In bloom: Beatriz Milhazes’ floral mobiles pitch up at the Jewish Museum, NY

Two years ago, Jens Hoffmann, the deputy director of the Jewish Museum, invited Brazilian multimedia artist Beatriz Milhazes to create a project for the institution’s lobby that would coincide (and travel with) its just-opened retrospective on the iconic Brazilian modernist landscape architect Robert Burle Marx.
‘At first I had an idea to use the ceiling as a drawing, but it would be too difficult for it to travel because it would be so site-specific,’ says Milhazes of her contribution to the museum's 'Using Walls, Floors, and Ceilings' series. Instead, she decided to dip into her own archives and reconfigure a set of chandelier mobiles made from fabric flowers, plastic Carnival beads and trinkets. She had originally conceived an iteration of the piece in 2004 for a production of her sister’s dance company (and later resurrected another version for the 2008 Prospect.1 Biennial in New Orleans). ‘It became a kind of concept that takes the perspective of the space where it’s installed.’

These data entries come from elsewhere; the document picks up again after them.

(* ===== verification/Ttl.v ===== *)
(** * Expiry of blocks: [internal/ttl/reaper.go], [internal/ttl/janitor.go]

    One cycle of the reaper and one sweep of the janitor, over the store and
    the disk.  [ctx] lists whether the context is found canceled at the
    successive checks; after the end of the list it never is.  The timers
    that pace the deletions and repeat the cycles are not modelled. *)
From S2P Require Import Prelude GoTime GoOs Pebble PebbleRef Keys Wal BlockMetaDB Expiry Event Tier World.

Record ReaperConfig := mkReaperConfig {
  rc_Interval : duration;
  rc_MaxDeletesPerSec : Z;
  rc_Tiers : gmap Tier TierStore;
}.

Definition DefaultReaperConfig : ReaperConfig := mkReaperConfig (10 * Minute) 100 ∅.

Definition NewReaper (cfg : ReaperConfig) : ReaperConfig := {|
  rc_Interval := if rc_Interval cfg <=? 0 then rc_Interval DefaultReaperConfig else rc_Interval cfg;
  rc_MaxDeletesPerSec := if rc_MaxDeletesPerSec cfg <=? 0
                         then rc_MaxDeletesPerSec DefaultReaperConfig else rc_MaxDeletesPerSec cfg;
  rc_Tiers := rc_Tiers cfg;
|}.

Record JanitorConfig := mkJanitorConfig {
  jc_Interval : duration;
  jc_Tiers : gmap Tier TierStore;
}.

Definition DefaultJanitorConfig : JanitorConfig := mkJanitorConfig Hour ∅.

Definition NewJanitor (cfg : JanitorConfig) : JanitorConfig := {|
  jc_Interval := if jc_Interval cfg <=? 0 then jc_Interval DefaultJanitorConfig else jc_Interval cfg;
  jc_Tiers := jc_Tiers cfg;
|}.

(** The next check of the context. *)
Definition ctx_next (ctx : list bool) : bool * list bool :=
  match ctx with [] => (false, []) | c :: r => (c, r) end.

Definition now_hour (now : time) : Z := u64 (Z.quot (Unix now) 3600).

Section ttl.
Context `{PebbleOps}.

(** The body of the reaper's loop for one entry; [true] when it deleted a
    block, after which it waits. *)
Definition reap_one (tiers : gmap Tier TierStore) (entry : ExpiredEntry) : ST World bool := fun w =>
  match on_db (GetBlockMeta (ee_ID entry)) w with
  | (w, Err _) =>
      (st_exec (on_db (DeleteBlockAndExpiry (ee_Hour entry) (ee_ID entry))) w, Ok false)
  | (w, Ok bm) =>
      match tiers !! bm_Tier bm with
      | None => (w, Ok false)
      | Some store =>
          (on_fs (Delete store (ee_ID entry)) ;;;
           on_db (DeleteBlockAndExpiry (ee_Hour entry) (ee_ID entry)) ;;;
           st_ret true) w
      end
  end.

For the Jewish Museum installation, titled Gamboa II, Milhazes had to contend with ‘a very intense lobby that’s quite busy visually’, so she decided to dialogue with the decorative art elements in the ceiling to develop three different mobiles that hang just above visitors’ heads.
‘Usually they drop to the floor and the public walks around them,’ says Milhazes of the vine-like strands. The overhead installation allowed for her materials to showcase their shiny, synthetic pop sensibilities and respond to, but not detract from, Burle Marx’s works on display.
‘Burle Marx has always been a reference to my paintings, especially his landscape drawings and the shapes of his gardens, but the most important aspect is that they are both visceral,’ says Milhazes. ‘Visually you will connect immediately. All his work is based on what he was developing in Rio. These pieces are completely based on the stuff you find in Carnival, the hanging vine plants in his drawings, the drawings he did for Carnival that are in the show. The biggest connection is that we have this basis of inspiration and sculptural language.’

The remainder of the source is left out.